Ableton Basics - Tweaking Instruments in Ableton Live

In the last tutorial I talked about to how to record midi into Ableton. In this tutorial we shall focus more on what settings you can use to tweak a sound of an instrument inside Ableton.

One of the first things you will need to understand is the concept of frequency and how sounds occupy a particular frequency space. A human ear in theory can distinguish sounds from 20-20000 Hz, that is the general guidance. I think with age, hearing abilities and difference in hearing between people most of the frequency above 15-16Khz is very difficult to discern for the majority of the worlds population. For example, take the bass drum. It has got tons of energy in the lower edge of the frequency spectrum (around 100hz and below depending on the kick used) and the drum also has harmonics present which have a very weak presence in the higher end of the spectrum (100-20000 Hz). Similarly the cymbals and hats occupy space starting from mid range around 4000-15000 and above. Vocals occupy most of the mid range, depending on the voice and the ability of the person to sing it can be as wide as 50-10000Hz.

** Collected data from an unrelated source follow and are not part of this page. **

(** The same for [diophantine], which adds at most two lists of
    quotients. *)
Lemma diophantine_frame fuel d v w p q c :
  exists r new,
    (length new <= 2)%nat /\
    forall h : heap, diophantine fuel d v w p q c h = (r, h ++ new).
Proof.
  destruct (Z.leb_spec q p) as [Hpq | Hpq].
  { exists (Raise InvalidRange), []. split; [simpl; lia |].
    intros h. rewrite app_nil_r. now apply diophantine_invalid_range. }
  destruct (gcd_frame fuel d v) as (r & qs & Hg).
  assert (Hstart : forall h : heap,
             diophantine fuel d v w p q c h
             = (let* x := gcd fuel d v (length h) in
                let* (m, r) := divmod w (fst x) in
                if negb (r =? 0) then ret []
                else
                  let* (_, a, b) := lincomb fuel d v in
                  let* (lower, upper) := bounds d v p q m a b c in
                  ret (fold_left
                         (fun sols n => sols ++ [(m * a + n * v, m * b - n * d)])
                         (range lower (upper + 1)) [])) (h ++ [[]])).
  { intros h. unfold diophantine.
    destruct (Z.leb_spec q p); [lia |].
    rewrite (bind_run_ret (new_list []) _ h (length h) (h ++ [[]]) eq_refl).
    apply bind_ext. intros [g l] h1. reflexivity. }
  destruct r as [g | e |].
  - destruct (Z.eqb_spec g 0) as [Hg0 | Hg0].
    { exists (Raise ZeroDivisionError), [qs]. split; [simpl; lia |].
      intros h. rewrite Hstart.
      rewrite (bind_run_ret _ _ _ _ _ (Hg _ _)). rewrite extended_fresh.
      simpl fst. unfold divmod. rewrite Hg0. reflexivity. }
    destruct (Z.eqb_spec (w mod g) 0) as [Hw | Hw].
    + destruct (lincomb_frame fuel d v) as (r2 & qs2 & Hl).
      destruct r2 as [[[g2 a] b] | e |].
      * destruct (bounds_frame d v p q (w / g) a b c) as [r3 Hb].
        exists (match r3 with
                | Ret (lower, upper) =>
                    Ret (fold_left
                           (fun sols n =>
                              sols ++ [(w / g * a + n * v, w / g * b - n * d)])
                           (range lower (upper + 1)) [])
                | Raise e => Raise e
                | OutOfFuel => OutOfFuel
                end), [qs; qs2].
        split; [simpl; lia |]. intros h. rewrite Hstart.
        rewrite (bind_run_ret _ _ _ _ _ (Hg _ _)). rewrite extended_fresh.
        simpl fst.
        rewrite (bind_run_ret _ _ _ _ _ (divmod_run w g _ Hg0)).
        rewrite Hw. simpl (0 =? 0). cbn [negb].
        rewrite (bind_run_ret _ _ _ _ _ (Hl _)).
        unfold bind. rewrite Hb. rewrite <- app_assoc.
        destruct r3 as [[lower upper] | e |]; reflexivity.
      * exists (Raise e), [qs; qs2].
        split; [simpl; lia |]. intros h. rewrite Hstart.
        rewrite (bind_run_ret _ _ _ _ _ (Hg _ _)). rewrite extended_fresh.
        simpl fst.
        rewrite (bind_run_ret _ _ _ _ _ (divmod_run w g _ Hg0)).
        rewrite Hw. simpl (0 =? 0). cbn [negb].
        rewrite (bind_run_raise _ _ _ _ _ (Hl _)).
        now rewrite <- app_assoc.
      * exists OutOfFuel, [qs; qs2].
        split; [simpl; lia |]. intros h. rewrite Hstart.
        rewrite (bind_run_ret _ _ _ _ _ (Hg _ _)). rewrite extended_fresh.
        simpl fst.
        rewrite (bind_run_ret _ _ _ _ _ (divmod_run w g _ Hg0)).
        rewrite Hw. simpl (0 =? 0). cbn [negb].
        rewrite (bind_run_out_of_fuel _ _ _ _ (Hl _)).
        now rewrite <- app_assoc.
    + exists (Ret []), [qs]. split; [simpl; lia |].
      intros h. rewrite Hstart.
      rewrite (bind_run_ret _ _ _ _ _ (Hg _ _)). rewrite extended_fresh.
      simpl fst.
      rewrite (bind_run_ret _ _ _ _ _ (divmod_run w g _ Hg0)).
      destruct (Z.eqb_spec (w mod g) 0); [contradiction | reflexivity].
  - exists (Raise e), [qs]. split; [simpl; lia |].
    intros h. rewrite Hstart.
    rewrite (bind_run_raise _ _ _ _ _ (Hg _ _)). now rewrite extended_fresh.
  - exists OutOfFuel, [qs]. split; [simpl; lia |].
    intros h. rewrite Hstart.
    rewrite (bind_run_out_of_fuel _ _ _ _ (Hg _ _)). now rewrite extended_fresh.
Qed.
(** * Disaster events for a settlement: a shallow embedding of
      [game/events.py] and [world/settings.py]

    Python [int] is [Z]; Python [float] is IEEE 754 binary64, taken from the
    executable specification [SpecFloat] of the Standard Library (precision
    53, exponent bound 1024, round to nearest even); dictionaries are
    [gmap]s; mutation of the settlement and of the world is explicit state
    passing in a small state-and-exception monad, in which the state
    survives a raised exception, as it does in Python. *)

From Stdlib Require Import ZArith Lia Bool List String.
From Stdlib Require Import Floats.SpecFloat.
From stdpp Require Import gmap strings.

Open Scope Z_scope.

(** ** Binary64 floating point, as Python computes with it *)

Module Binary64.

Definition prec : Z := 53.
Definition emax : Z := 1024.

Definition float : Type := spec_float.

Definition add : float -> float -> float := SFadd prec emax.
Definition sub : float -> float -> float := SFsub prec emax.
Definition mul : float -> float -> float := SFmul prec emax.
Definition div : float -> float -> float := SFdiv prec emax.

The fact is for any track the kick in most cases provides the low end punch needed to drive the track. To make this tutorial easy. I am using the Classic 606 kit with a very flat sounding kick drum. how do you take this Kick drum and turn it into something punchy with a great low end presence.

For a more in depth explanation continue reading below.

When you add a drum kit inside Ableton, on top of the track view you will see a small triangle. If you click on this triangle (shown in the image below) the kit is expanded to the instruments that are present inside of it. This is needed since you will be dropping certain effects on some instruments but might not want the effect to be present on the entire kit.


Once the triangle has been clicked the kit will be expanded and you will see individual instruments in the kit as separate channels. This is shown below.


Now that you have separate channels, this becomes like any other midi channel with each one able to get separate effects apart from the sends and returns. Gives you an immense amount of options to tweak the sound.

An example of adding an EQ to the Main Kick-606 is shown below. You can then tweak the EQ and the mixer levels to get the right sound for your kick drums and the other instruments in the entire kit.



The same workflow can also be applied to other instruments. Say you have a bunch of string instruments, both audio samples and midi instruments. You can select all the tracks and group them together into a single master track called Strings and then redo the mix internally by expanding them. This whole method helps a lot when you are dealing with a lot of tracks in your productions.

Hope this tutorial helped. The next tutorial will deal with getting good sounding audio from your existing midi enabled instruments, keyboards, synthesizers, workstations etc into Ableton.